Other syntax highlighting has been made available by the community including:
The Nextflow console is a REPL (read-eval-print loop) environment that allows one to quickly test part of a script or segments of Nextflow code in an interactive manner. This can be particularly useful to quickly evaluate channels and operators behaviour and prototype small snippets that can be included in your pipeline scripts.
Start the Nextflow console with the following command:
$ nextflow console
CTRL+R keyboard shortcut to run (
⌘+Ron the Mac) and to evaluate your code. You can also evaluate by selecting code and use the Run selection.
Containers are a key component of developing scalable and reproducible pipelines. We can build Docker images that contain an OS, all libraries and the software we need for each process. Pipelines are typically developed using Docker containers and tooling as these can then be used on many different container engines such as Singularity and Podman.
Once you have downloaded and installed Docker, try pull a public docker image:
$ docker pull quay.io/nextflow/rnaseq-nf
To run a Nextflow pipeline using the latest tag of the image, we can use:
nextflow run nextflow-io/rnaseq-nf -with-docker quay.io/nextflow/rnaseq-nf:latest
To learn more about building Docker containers, see the Seqera Labs tutorial on managing dependencies with containers.
Additionally, you can install the VSCode marketplace addon for Docker to manage and interactively run and test the containers and images on your machine. You can even connect to remote registries such as Dockerhub, Quay.io, AWS ECR, Google Cloud and Azure Container registries.

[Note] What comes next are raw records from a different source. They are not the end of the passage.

(** * Diabetes dashboard: the filtering and derivation pipeline of [Diabetes.py]

    The script loads the bundled diabetes dataset into a table, derives a
    [sex_cat] column, translates the widget selections through the feature
    catalog, filters the table on the target column and summarises the result.

    Numbers.  The table holds finite doubles; every finite double is a
    rational, and the comparisons and the truncation [int] the script applies
    to them are exact, so a table cell is a [Q].  A reduction of a column
    (mean, min, quantile, ...) yields a [float]: a rational or [NaN].
    Minimum and maximum pick a value of the column and are exact.  Sums,
    means, variances, quantiles and roundings are computed here over [Q]
    without the rounding of double arithmetic: they are the values that the
    doubles of pandas approximate, and equal them where every intermediate
    result is a double (whole numbers of moderate size, for instance).  No
    statement below relies on them beyond that. *)

From Stdlib Require Import String Ascii ZArith QArith Qround Qabs Lia Bool Arith List.
From Stdlib Require Import DecimalString Decimal Permutation Sorted.
Import ListNotations.

Close Scope Q_scope.
Local Open Scope string_scope.
Local Open Scope list_scope.

(** ** Python values the script relies on *)

Module Py.

(** The exceptions the modelled operations can raise. *)
Inductive exn : Type :=
| KeyError (key : string)
| ValueError
| TypeError
| StreamlitAPIException.
(** X25.  The file names the upload endpoint accepts.  The extension it
    derives is a suffix of the name, put in lower case, and when it is
    accepted it is one of the types [_extract_text] knows.  A name that
    ends in one of the five extensions, in any letter case, after a stem
    that is not empty and holds neither a dot nor a slash, is accepted
    with that extension. *)
Theorem accepted_file_names filename :
  let ext := Api.file_ext_of filename in
  (∃ s, s `suffix_of` filename ∧ ext = lower s) ∧
  (ext ∈ Api.allowed_types → lower ext ∈ supported) ∧
  ∀ stem e,
    filename = stem ++ e → lower e ∈ Api.allowed_types →
    stem ≠ [] → ("."%char ∉ stem) → ("/"%char ∉ stem) →
    Api.splitext filename = (stem, e) ∧ ext = lower e.
Proof.
  intros ext. subst ext. split; [|split].
  - unfold Api.file_ext_of. cbn zeta. destruct (_ && _); [by exists filename|].
    exists (Api.splitext filename).2. split; [|done].
    exists (Api.splitext filename).1. by rewrite splitext_join.
  - intros Hin. unfold Api.allowed_types in Hin. rewrite !elem_of_cons in Hin.
    destruct Hin as [->|[->|[->|[->|[->|Hin%elem_of_nil]]]]]; [..|done];
      apply (bool_decide_unpack _); vm_compute; exact I.
  - intros stem e -> He Hstem Hdot Hsep.
    assert (Api.rfind_go "." e (length stem) None = Some (length stem) ∧
            Api.rfind_go "/" e (length stem) None = None ∧ lower e ≠ []) as (Hd & Hs & Hne).
    { rewrite <- (rfind_go_lower "." e) by (by left).
      rewrite <- (rfind_go_lower "/" e) by (by right).
      unfold Api.allowed_types in He. rewrite !elem_of_cons in He.
      destruct He as [->|[->|[->|[->|[->|He%elem_of_nil]]]]]; [..|done];
        cbn; rewrite ?Nat.add_0_r; done. }
    assert (Api.splitext (stem ++ e) = (stem, e)) as Hsplit.
    { unfold Api.splitext, Api.rfind. cbn zeta.
      rewrite !rfind_go_app. cbn [Nat.add].
      rewrite (rfind_go_absent "." stem), (rfind_go_absent "/" stem) by done.
      rewrite Hd, Hs.
      cbn [Nat.leb andb]. unfold Text.slice. rewrite drop_0, Nat.sub_0_r.
      rewrite !take_app_length, past_leading_dots_plain by done.
      by rewrite drop_app_length. }
    split; [done|]. unfold Api.file_ext_of. rewrite Hsplit. cbn zeta. cbn [snd].
    destruct (lower e); [done|]. done.
Qed.
(** * A shallow embedding of the sample-app client cache wiring and the
      widget libraries, with the properties of its specification.

    The development follows the source files:
    - [CacheMapModel]: the cache map of the cache framework, as far as the
      application code calls into it;
    - [WidgetCache], [WidgetTypeCache], [WidgetComponentCache]: the three
      cache modules (options, instance, [getCacheStats]);
    - [CacheIndex]: the event subscriptions of [client/cache/index.ts];
    - [ClientCache]: the lazily initialised module state of
      [client/cache/ClientCache.ts];
    - [CacheInitializer]: the start-up effect of the React initializer;
    - [WidgetLib], [WidgetComponentLib]: validators and hooks of the
      server-side libraries;
    - [QuerySignature]: the query signature of the cache framework;
    - [Routes]: the response wrapper of the widget routers, the summary
      and the dashboard of the HTTP routes;
    - [ClientGetters], [Startup]: the asynchronous getters of
      [ClientCache.ts] and the outcomes of the initializer's wait;
    - [WidgetList]: the filter, order and data cells of the widget list. *)

From stdpp Require Import gmap strings list fin_maps sorting.
From Stdlib Require Import Ascii String ZArith Lia.
From Stdlib Require Import DecimalString DecimalZ DecimalPos OrderedTypeEx.

Local Open Scope string_scope.

(** ** JavaScript values that the code inspects *)

(** A property that holds a string, [null] or [undefined]
    ([event.item?.id], [widget.name], ...). *)
Inductive JsStr :=
  | js_undefined
  | js_null
  | js_string (s : string).

(** Truthiness of such a value: only a non-empty string is truthy. *)
Definition truthy (v : JsStr) : bool :=
  match v with
  | js_string s => negb (String.eqb s EmptyString)
  | _ => false
  end.

(** ** The cache map *)

Module CacheMapModel.

Inductive Completeness := complete | partial.

(** A location scope: the ordered (type tag, identifier) segments. *)
Abbreviation LocationScope := (list (string * string)).

(** An item key: type tag, identifier and location segments. *)
Abbreviation ItemKey := (string * string * LocationScope)%type.

Record ItemEntry := {
  ie_id : JsStr;
  ie_bytes : nat;
  ie_stamp : nat
}.

Record QueryEntry := {
  qe_keys : list ItemKey;
  qe_completeness : Completeness;
  qe_stamp : nat
}.

(** The [twoLayer] options object of the cache modules. *)
Record TwoLayerOptions := {
  itemTTL : nat;
  queryTTL : nat;
  facetTTL : nat;
  debug : bool
}.

(** Modelled from the spec: the cache map of the cache framework, which
    is a dependency and has no source in this repository. Section 3 and
    4.2 of the specification give it three partitions: items by key,
    complete-query results and facet results by (signature, scope), each
    entry with a freshness timestamp, and the TTL options it was built
    with. *)
Record CacheMap := {
  cm_items : gmap ItemKey ItemEntry;
  cm_queries : gmap (string * LocationScope) QueryEntry;
  cm_facets : gmap (string * LocationScope) QueryEntry;
  cm_opts : TwoLayerOptions
}.

Definition emptyCacheMap (o : TwoLayerOptions) : CacheMap :=
  {| cm_items := ∅; cm_queries := ∅; cm_facets := ∅; cm_opts := o |}.

(** An entry stamped at [stamp] is live at [now] under [ttl] seconds. *)
Definition live (ttl stamp now : nat) : bool := Nat.ltb now (stamp + ttl).

Definition item_live (cm : CacheMap) (now : nat) (k : ItemKey) : bool :=
  match cm_items cm !! k with
  | Some ie => live (itemTTL (cm_opts cm)) (ie_stamp ie) now
  | None => false
  end.

(** Modelled from the spec: validity of a query or facet entry (section
    3, invariants): not expired under the TTL of its class, and every key
    it references has a live item entry. *)
Definition entry_valid (cm : CacheMap) (now ttl : nat) (e : QueryEntry)
  : bool :=
  live ttl (qe_stamp e) now && forallb (item_live cm now) (qe_keys e).

(** Modelled from the spec: [queryIn(signature, locationScope)] returns
    the cached key list, or null for "not cached, fetch". *)
Definition queryIn (cm : CacheMap) (now : nat) (sig : string)
    (scope : LocationScope) : option (list ItemKey) :=
  match cm_queries cm !! (sig, scope) with
  | Some e =>
      if entry_valid cm now (queryTTL (cm_opts cm)) e
      then Some (qe_keys e) else None
  | None =>
      match cm_facets cm !! (sig, scope) with
      | Some e =>
          if entry_valid cm now (facetTTL (cm_opts cm)) e
          then Some (qe_keys e) else None
      | None => None
      end
  end.
(* ===== verification/_CoqProject ===== *)
-Q . S2P
Prelude.v
Mem.v
Asm.v
StringH.v
StringSpec.v
Libc.v
SortedArray.v
Monitor.v
Printf.v
KState.v
Paging.v
Heap.v
HeapSpec.v
Isr.v
Kmalloc.v
DescTables.v
Tar.v
Vfs.v
Initrd.v
Boot.v
Mktime.v
Vsprintf.v
Build.v
Mm.v
Cow.v
CowFork.v
Ctype.v
Proc.v
Sched.v
WaitQ.v
TimeInit.v
Fork.v
Exit.v
SysCall.v
Signals.v
ForkSpec.v
Sys.v
Console.v
Tty.v
TtyIo.v
TtyOut.v
Printk.v
TtyIn.v
FsState.v
Buffer.v
BufferInv.v
Getblk.v
BufferInit.v
Contents.v
CacheWrite.v
Bitmap.v
Inode.v
Zones.v
InodeDisk.v
Iget.v
FileDev.v
FileWrite.v
Files.v
Pipe.v
Super.v
Namei.v
Lookup.v
Dirs.v
Open.v
Exec.v
ArgStack.v
TtyIoctl.v
Traps.v
Head.v
Descriptors.v
Hd.v
HdQueue.v
HdIntr.v
SmallVolume.v
SmallInodes.v
(* ===== verification/StringSpec.v ===== *)
(** * StringSpec: what the functions of string.h compute

    The assembly of src/linux-0.01/include/string.h, run on [Asm]'s machine,
    against the C library's functions on lists of characters. *)

From S2P Require Import Prelude Mem Asm StringH.

#[local] Arguments u32 : simpl never.
#[local] Arguments u8 : simpl never.
#[local] Arguments load8 : simpl never.
#[local] Arguments store8 : simpl never.

(** One instruction of the fragment at hand. *)
Ltac asm_cbn :=
  cbv beta iota zeta delta [execute string_step repeat_step forth cmpb put get set_flags set_pc set_df set_ram put_al put_ah
    al ah flags32 holds pc eax ebx ecx edx esi edi zf sf ovf df ram negb fst snd foldr];
  repeat match goal with |- context [find_label ?n ?p] =>
    let k := eval vm_compute in (find_label n p) in change (find_label n p) with k end.
Ltac asm_step := eapply runs_step; [reflexivity |]; asm_cbn.

(** The machine, in the order of its fields. *)
Abbreviation St := Build_cpu.

Lemma load8_u32_add m a k : load8 m (u32 a + k) = load8 m (a + k).
Proof. rewrite <- load8_u32, u32_add_idem_l. apply load8_u32. Qed.
Lemma load_bytes_u32 m a n : load_bytes m (u32 a) n = load_bytes m a n.
Proof.
  revert a; induction n as [| n IH]; intros a; [done |]. cbn. rewrite load8_u32. f_equal.
  rewrite <- IH, u32_add_idem_l. apply IH.
Qed.

Lemma store_bytes_u32 m a l : store_bytes m (u32 a) l = store_bytes m a l.
Proof.
  revert m a; induction l as [| b l IH]; intros m a; [done |]. cbn. rewrite store8_u32.
  rewrite <- IH, u32_add_idem_l. apply IH.
Qed.

(** The characters [w] lie at [a], all different from [b], and then [b]. *)
Definition until (b : Z) (m : memory) (a : Z) (w : list Z) : Prop :=
  load_bytes m a (length w) = w /\ (b ∉ w) /\ load8 m (a + Z.of_nat (length w)) = b.
(** A string. *)
Abbreviation cstring := (until 0).

Lemma until_cons b m a c w : until b m a (c :: w) <-> load8 m a = c /\ c <> b /\ until b m (a + 1) w.
Proof.
  unfold until. cbn [length load_bytes]. rewrite not_elem_of_cons, Nat2Z.inj_succ.
  replace (a + 1 + Z.of_nat (length w)) with (a + Z.succ (Z.of_nat (length w))) by lia.
  split; [intros (H & [H1 H2] & H3); injection H as -> H; by rewrite H |].
  intros (-> & H1 & H2 & H3 & H4). by rewrite H2.
Qed.
Lemma until_nil b m a : until b m a [] <-> load8 m a = b.
Proof. unfold until. cbn. rewrite Z.add_0_r. split; [tauto |]. intros H. split; [done |]. split; [apply not_elem_of_nil | done]. Qed.
Lemma until_u32 b m a w : until b m (u32 a) w <-> until b m a w.
Proof. unfold until. by rewrite load_bytes_u32, load8_u32_add. Qed.
Lemma until_ext b m m' a w :
  until b m a w -> (forall i, 0 <= i <= Z.of_nat (length w) -> load8 m' (a + i) = load8 m (a + i)) -> until b m' a w.
Proof.
  intros (H1 & H2 & H3) H. split; [| split; [done |]].
  - rewrite <- H1 at 2. apply load_bytes_ext. intros i Hi. apply H. lia.
  - rewrite H; [done | lia].
Qed.

(** [repne scasb] finds the first byte equal to %al. *)
Lemma repne_scasb_run p n c' w : forall a b k d si di z s o m,
  p !! n = Some (Repne Scasb) -> until (a mod 256) m di w -> Z.of_nat (length w) < k < 2 ^ 32 ->
  runs p (St (S n) a b (k - Z.of_nat (length w) - 1) d si (u32 (di + Z.of_nat (length w) + 1)) true false false false m) c' ->
  runs p (St n a b k d si di z s o false m) c'.
Proof.
  induction w as [| c w IH]; intros a b k d si di z s o m Hp Hu Hk Hr.
  - apply until_nil in Hu. eapply runs_step; [unfold next; cbn [pc]; by rewrite Hp |].
    cbn [execute]. unfold repeat_step. cbn [ecx]. rewrite (proj2 (Z.eqb_neq k 0)) by lia.
    cbn [string_step]. unfold al. cbn [eax ram edi]. rewrite Hu. asm_cbn. destruct (sub_same (a mod 256)) as (-> & -> & ->).
    cbn [length] in *. rewrite (u32_small (k - 1)) by (unfold in_u32; lia).
    replace (k - Z.of_nat 0 - 1) with (k - 1) in Hr by lia. replace (di + Z.of_nat 0 + 1) with (di + 1) in Hr by lia.
    exact Hr.
  - apply until_cons in Hu as (Hc & Hne & Hu). pose proof (load8_range m di).
    pose proof (Z.mod_pos_bound a 256 ltac:(lia)).
    eapply runs_step; [unfold next; cbn [pc]; by rewrite Hp |].
    cbn [execute]. unfold repeat_step. cbn [ecx]. rewrite (proj2 (Z.eqb_neq k 0)) by lia.
    cbn [string_step]. unfold al. cbn [eax ram edi]. rewrite Hc. asm_cbn.
    rewrite (sub_zf_eq (a mod 256) c), (proj2 (Z.eqb_neq (a mod 256) c)) by (lia || congruence).
    cbn [length] in *. rewrite (u32_small (k - 1)) by (unfold in_u32; lia).
    apply IH; [done | by apply until_u32 | lia |].
    rewrite <- Z.add_assoc, u32_add_idem_l.
    replace (k - 1 - Z.of_nat (length w) - 1) with (k - Z.of_nat (S (length w)) - 1) by lia.
    by replace (di + 1 + (Z.of_nat (length w) + 1)) with (di + Z.of_nat (S (length w)) + 1) by lia.
Qed.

When developing real-world pipelines, it can become inevitable that pipelines will require significant resources. For long-running workflows, monitoring becomes all the more crucial. With Nextflow Tower, we can invoke any Nextflow pipeline execution from the CLI and use the integrated dashboard to follow the workflow run.
Sign-in to Tower using your GitHub credentials, obtain your token from the Getting Started page and export them into your terminal,
~/.bashrc, or include them in your nextflow.config.
$ export TOWER_ACCESS_TOKEN=my-secret-tower-key
We can then add the
-with-tower child-option to any Nextflow run command. A URL with the monitoring dashboard will appear.
$ nextflow run nextflow-io/rnaseq-nf -with-tower
nf-core is a community effort to collect a curated set of analysis pipelines built using Nextflow. The pipelines continue to come on in leaps and bounds and nf-core tools is a python package for helping with developing nf-core pipelines. It includes options for listing, creating, and even downloading pipelines for offline usage.
These tools are particularly useful for developers contributing to the community pipelines on GitHub with linting and syncing options that keep pipelines up-to-date against nf-core guidelines.
nf-core tools is a python package that can be installed in your development environment from Bioconda or PyPi.
$ conda install nf-core
$ pip install nf-core
Developer workspaces are evolving rapidly. While your own development environment may be highly dependent on personal preferences, community contributions are keeping Nextflow users at the forefront of the modern developer experience.
Solutions such as GitHub Codespaces and Gitpod are now offering extendible, cloud-based options that may well be the future. I’m sure we can all look forward to a one-click, pre-configured, cloud-based, Nextflow developer environment sometime soon!